BEGIN Data to examine

(* ===== verification/Forwarding.v ===== *)
(** [noeio-net-route/src/forwarding.rs]: [net.ipv4.ip_forward] with a saved
    original. The value the sysctl had before noeio touched it is kept in a file
    under the run directory while forwarding is on. *)

From Stdlib Require Import ZArith Lia.
From Stdlib Require Import Strings.Ascii Strings.String.
From stdpp Require Import base list strings gmap.
From S2P Require Import Prelude Text HostInfo Syscalls.

Local Open Scope string_scope.
Local Open Scope Z_scope.

Definition IP_FORWARD : string := "/proc/sys/net/ipv4/ip_forward".

(** A newline, as [b"1\n"] ends. *)
Definition line (s : string) : string := s +:+ String LF "".

(** How the program reads the file: it is on when the trimmed content is [1]. *)
Definition is_one (s : string) : bool := bool_decide (trim s = "1").

Definition read : prog (result bool IoError) :=
  let! s := call (FsRead IP_FORWARD) in Ret (Ok (is_one s)).

Definition write (enabled : bool) : prog (result unit IoError) :=
  let* r := call (FsWrite IP_FORWARD (line (if enabled then "1" else "0"))) in
  Ret (map_err (λ e,
    if bool_decide (io_kind e = PermissionDenied)
    then io_error (io_kind e)
      ("cannot write " +:+ IP_FORWARD +:+ ": " +:+ io_message e +:+ ". noeio needs CAP_NET_ADMIN (and a writable /proc/sys) to act as a subnet router")
    else e) r).

(** [run_dir.join("ip_forward.orig")] *)
Definition saved_path (run_dir : string) : string := run_dir +:+ "/ip_forward.orig".

Definition enable (run_dir : string) : prog (result bool IoError) :=
  let path := saved_path run_dir in
  let! current := read in
  let* there := call (FsExists path) in
  let! _ := (if negb there then
               let! _ := call (FsCreateDirAll run_dir) in
               call (FsWrite path (if current then "1" else "0"))
             else Ret (Ok tt)) in
  if current then Ret (Ok false) else
  let! _ := write true in
  Ret (Ok true).

Definition restore (run_dir : string) : prog (result bool IoError) :=
  let path := saved_path run_dir in
  let* r := call (FsRead path) in
  match r with
  | Err e => if bool_decide (io_kind e = NotFound) then Ret (Ok false) else Ret (Err e)
  | Ok s =>
      let original := is_one s in
      let! now := read in
      let! _ := (if negb (Bool.eqb now original) then write original else Ret (Ok tt)) in
      let! _ := call (FsRemove path) in
      Ret (Ok true)
  end.

Section forwarding.
Context {K : Type} {NK : NetlinkKernel K}.

(** The sysctl's value and the saved one. *)
Definition forwards (h : Host K) : option bool := is_one <$> files h !! IP_FORWARD.
Definition saved (run_dir : string) (h : Host K) : option bool :=
  is_one <$> files h !! saved_path run_dir.

(** The value the host had before noeio: the saved one if there is one, the current
    one otherwise. *)
Definition original (run_dir : string) (h : Host K) : option bool :=
  match saved run_dir h with Some v => Some v | None => forwards h end.
Class VmLaws {VM : NftVm} (big_endian : bool) : Prop := {
  vm_nil : ∀ p r, nft_eval p r [] = Some [];
  vm_meta : ∀ p r k es, nft_eval p r (EMeta [MetaKeyIs k; MetaDreg Reg1] :: es) =
    nft_eval p (match k with
                | Iifname => ifname_bytes (p_iif p)
                | Oifname => ifname_bytes (p_oif p)
                | L4Proto => [p_l4proto p]
                end) es;
  vm_payload : ∀ p r b o l es, 0 ≤ o → 0 ≤ l →
    nft_eval p r (EPayload [PayloadDreg Reg1; PayloadBase b; PayloadOffset o; PayloadLen l] :: es) =
    match slice (Z.to_nat o) (Z.to_nat o + Z.to_nat l)
            (if b =? PAYLOAD_BASE_NETWORK then p_net p else p_trans p) with
    | Some bs => nft_eval p bs es
    | None => None
    end;
  vm_bitwise : ∀ p r m x es, length m = length r → length x = length r →
    nft_eval p r (EBitwise [BitSreg Reg1; BitDreg Reg1; BitLength (Z.of_nat (length r));
                            BitMask (Value m); BitXor (Value x)] :: es) =
    nft_eval p (zip_with byte_xor (zip_with byte_and r m) x) es;
  vm_cmp : ∀ p r o d es, length d = length r →
    nft_eval p r (ECmp [CmpSreg Reg1; CmpOp o; CmpData (Value d)] :: es) =
    if match o with
       | Equal => bool_decide (r = d)
       | NotEqual => negb (bool_decide (r = d))
       end
    then nft_eval p r es else None;
  vm_accept : ∀ p r es,
    nft_eval p r (EImmediate [ImmDreg RegVerdict; ImmData (VerdictData [OtherVerdict 1])] :: es) =
    Some [Accept];
  vm_masq : ∀ p r es,
    nft_eval p r (EOther "masq" [Nla 1 (be_bytes 4 0)] :: es) = Some [Masquerade];
  vm_ct_state : ∀ p r es,
    nft_eval p r (EOther "ct" [Nla 1 (be_bytes 4 1); Nla 2 (be_bytes 4 0)] :: es) =
    nft_eval p (ne_bytes big_endian 4 (p_ct p)) es;
  vm_rt_tcpmss : ∀ p r es,
    nft_eval p r (EOther "rt" [Nla 1 (be_bytes 4 1); Nla 2 (be_bytes 4 3)] :: es) =
    nft_eval p (ne_bytes big_endian 2 (p_mss p)) es;
  vm_hton16 : ∀ p z es,
    nft_eval p (ne_bytes big_endian 2 z)
      (EOther "byteorder" [Nla 1 (be_bytes 4 1); Nla 2 (be_bytes 4 1); Nla 3 (be_bytes 4 1);
                           Nla 4 (be_bytes 4 2); Nla 5 (be_bytes 4 2)] :: es) =
    nft_eval p (be_bytes 2 z) es;
  vm_tcpopt : ∀ p r k off es, 0 ≤ off < 2 ^ 32 → length r = 2%nat →
    nft_eval p r
      (EOther "exthdr" [Nla 7 (be_bytes 4 1); Nla 2 [byte_of_Z k]; Nla 3 (be_bytes 4 off);
                        Nla 4 (be_bytes 4 2); Nla 6 (be_bytes 4 1)] :: es) =
    (λ acts, SetTcpOption (k mod 256) off r :: acts) <$> nft_eval p r es;
}.

(** ** The specification *)

Definition src_addr (p : Pkt) : option Z := be_val <$> slice 12 16 (p_net p).

(** [ip saddr net/prefix]. *)
Definition from_overlay (overlay : Z * Z) (p : Pkt) : bool :=
  match src_addr p with
  | Some a => prefix_bits overlay.2 a =? prefix_bits overlay.2 overlay.1
  | None => false
  end.

(** [tcp flags syn]. *)
Definition tcp_syn (p : Pkt) : bool :=
  (Z_of_byte (p_l4proto p) =? IPPROTO_TCP) &&
  match p_trans p !! 13%nat with
  | Some f => Z.testbit (Z_of_byte f) 1
  | None => false
  end.

(** [ct state established,related]: bits 1 and 2. *)
Definition established_related (p : Pkt) : bool := Z.testbit (p_ct p) 1 || Z.testbit (p_ct p) 2.

Definition iif (name : string) (p : Pkt) : bool := bool_decide (p_iif p = name).
Definition oif (name : string) (p : Pkt) : bool := bool_decide (p_oif p = name).
Definition on (b : bool) (a : Action) : option (list Action) := if b then Some [a] else None.

(** The rules a batch appends to a chain of the table, in order. *)
Definition rules_in (chain : string) (msgs : list NfMsg) : list (list Expr) :=
  omap (λ m, match nl_payload m with
             | NfInner _ _ (NewRule [RuleTable t; RuleChain c; RuleExpressions es]) =>
                 if bool_decide (t = TABLE ∧ c = chain) then Some es else None
             | _ => None
             end) msgs.
(* ===== verification/NftKernel.v ===== *)
(** What applying and clearing the table does to the kernel: [NfSocket.apply] and
    [NfSocket.clear] of [Nftables] against [NfLaws], the documented behaviour of an
    nf_tables batch - all of it or none of it. *)

From Stdlib Require Import ZArith Lia.
From Stdlib Require Import Strings.String.
From stdpp Require Import base list strings gmap.
From S2P Require Import Prelude Text NetTypes HostInfo Syscalls Nftables.
Import Nftables.Ruleset.

Local Open Scope string_scope.
Local Open Scope Z_scope.

(** ** Batches *)

(** The tables of the kernel by name; what a table holds is the chains and rules that
    were put there, in order. *)
Notation Tables := (gmap string (list NfTablesMessage)).

Definition has_flag (f : Z) (m : NfMsg) : bool := negb (Z.land (nl_flags m) f =? 0).
Definition EINVAL : Z := 22.

Definition names_chain (c : string) (m : NfTablesMessage) : bool :=
  match m with
  | NewChain (ChainTable _ :: ChainName n :: _) => bool_decide (n = c)
  | _ => false
  end.

(** The effect of one message of a batch. Creating a table that exists is nothing new
    unless asked to be exclusive; a rule goes to the end with [NLM_F_APPEND]. *)
Definition apply_one (ts : Tables) (m : NfMsg) : result Tables Z :=
  match nl_payload m with
  | NfInner ProtoIPv4 _ (NewTable [TableName n]) =>
      match ts !! n with
      | Some _ => Ok ts
      | None => if has_flag NLM_F_CREATE m then Ok (<[n := []]> ts) else Err ENOENT
      end
  | NfInner ProtoIPv4 _ (DeleteTable [TableName n]) =>
      match ts !! n with Some _ => Ok (delete n ts) | None => Err ENOENT end
  | NfInner ProtoIPv4 _ (NewChain (ChainTable n :: a)) =>
      match ts !! n with
      | Some t => if has_flag NLM_F_CREATE m
                  then Ok (<[n := (t ++ [NewChain (ChainTable n :: a)])%list]> ts) else Err ENOENT
      | None => Err ENOENT
      end
  | NfInner ProtoIPv4 _ (NewRule (RuleTable n :: RuleChain c :: a)) =>
      match ts !! n with
      | Some t =>
          if existsb (names_chain c) t then
            let r := NewRule (RuleTable n :: RuleChain c :: a) in
            Ok (<[n := (if has_flag NLM_F_APPEND m then t ++ [r] else r :: t)%list]> ts)
          else Err ENOENT
      | None => Err ENOENT
      end
  | _ => Err EINVAL
  end.

Fixpoint apply_all (ts : Tables) (ms : list NfMsg) : result Tables Z :=
  match ms with
  | [] => Ok ts
  | m :: ms => let? ts := apply_one ts m in apply_all ts ms
  end.

Definition is_control (c : ControlMessage) (m : NfMsg) : bool :=
  match nl_payload m, c with
  | NfControl Unspec r BatchBegin, BatchBegin | NfControl Unspec r BatchEnd, BatchEnd =>
      r =? NFNL_SUBSYS_NFTABLES
  | _, _ => false
  end.
Lemma run_sweep v T h :
  healthy h → recoverable v T h →
  ∃ h' r, run (sweep_leftovers fuel rd) h = (h', Some (Ok r)) ∧ healthy h' ∧ clean v T h'.
Proof.
  intros Hh [(_ & Hi & Ho) HT]. unfold sweep_leftovers. rewrite run_bind.
  destruct (clean_restore v h Hh Hi Ho) as (h1 & b & -> & Hh1 & Hf1 & Hs1 & Ht1). rewrite run_bind.
  destruct (run_open h1 Hh1) as (h2 & -> & Hh2 & Hf2 & Ht2 & Hq2). rewrite run_bind.
  destruct (exists_completes (NfSocket.MkSocket 1) h2 Hh2 Hq2) as (h3 & s3 & -> & Hh3 & Hf3 & Ht3 & Hq3).
  assert (clean v (tables h) h3) as Hc3.
  { unfold clean, forwards, saved in *. rewrite Hf3, Hf2. split_and!; [done..|congruence]. }
  case_bool_decide as Hex.
  - rewrite run_bind.
    destruct (clear_completes fuel s3 h3 Hh3 Hq3 ltac:(lia)) as (h4 & s4 & r & -> & Hh4 & Hf4 & Hr).
    destruct (Hr Haccepts) as [-> Ht4]. cbn. do 2 eexists. split; [reflexivity|]. split; [done|].
    destruct Hc3 as (H1 & H2 & H3). unfold clean, forwards, saved in *. rewrite Hf4, Ht4, H3. done.
  - cbn. do 2 eexists. split; [reflexivity|]. split; [done|].
    destruct Hc3 as (H1 & H2 & H3). split_and!; [done|done|]. rewrite H3, <-HT, delete_id; [done|].
    apply eq_None_not_Some. by rewrite Ht2, Ht1 in Hex.
Qed.

Lemma run_setup v T h t current rules :
  healthy h → recoverable v T h → current ≠ Some t →
  Ruleset.new (nat_overlay t) (nat_lan_if t) (nat_tun_if t) true = Ok rules →
  ∃ h', run (converge be fuel rd (Some t) current) h = (h', Some (Some t)) ∧ healthy h' ∧
    tables h' = <[TABLE := contents be rules]> T ∧ forwards h' = Some true ∧ saved rd h' = Some v.
Proof.
  intros Hh [(_ & Hor) HT] Hc Hru. unfold converge. rewrite decide_False by done.
  unfold converge_system. rewrite !run_bind.
  destruct (run_open h Hh) as (h1 & -> & Hh1 & Hf1 & Ht1 & Hq1). cbn [run]. rewrite Hru, run_bind.
  destruct (apply_completes be fuel (NfSocket.MkSocket 1) rules h1 Hh1 Hq1 Hfuel)
    as (h2 & s2 & r & Hrun & Hh2 & Hf2 & Hr). rewrite (Hr Haccepts) in Hrun. rewrite Hrun.
  destruct (apply_Ok _ _ _ _ _ _ _ Hq1 Hrun) as [Ht2 _]. rewrite run_bind.
  destruct (same_original v h h2 ltac:(congruence) Hor) as [[w Hw] Ho].
  destruct (run_enable rd (is_one w) h2 Hh2) as (fs & -> & H1 & H2 & _);
    [unfold forwards; by rewrite Hw|]. cbn.
  eexists. split; [reflexivity|]. split; [done|]. unfold forwards, saved. cbn.
  rewrite H1, H2, Ho. split; [|done]. change (tables (MkHost fs (kernel h2) [])) with (tables h2).
  by rewrite Ht2, Ht1, <-HT, insert_delete_eq.
Qed.
End system.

END Data to examine

Try it
Give back exactly the lines beginning at the one with "destruct (run_enable rd" and ending at the final line of the material; both boundary lines belong in it.

Answer section
  destruct (run_enable rd (is_one w) h2 Hh2) as (fs & -> & H1 & H2 & _);
    [unfold forwards; by rewrite Hw|]. cbn.
  eexists. split; [reflexivity|]. split; [done|]. unfold forwards, saved. cbn.
  rewrite H1, H2, Ho. split; [|done]. change (tables (MkHost fs (kernel h2) [])) with (tables h2).
  by rewrite Ht2, Ht1, <-HT, insert_delete_eq.
Qed.
End system.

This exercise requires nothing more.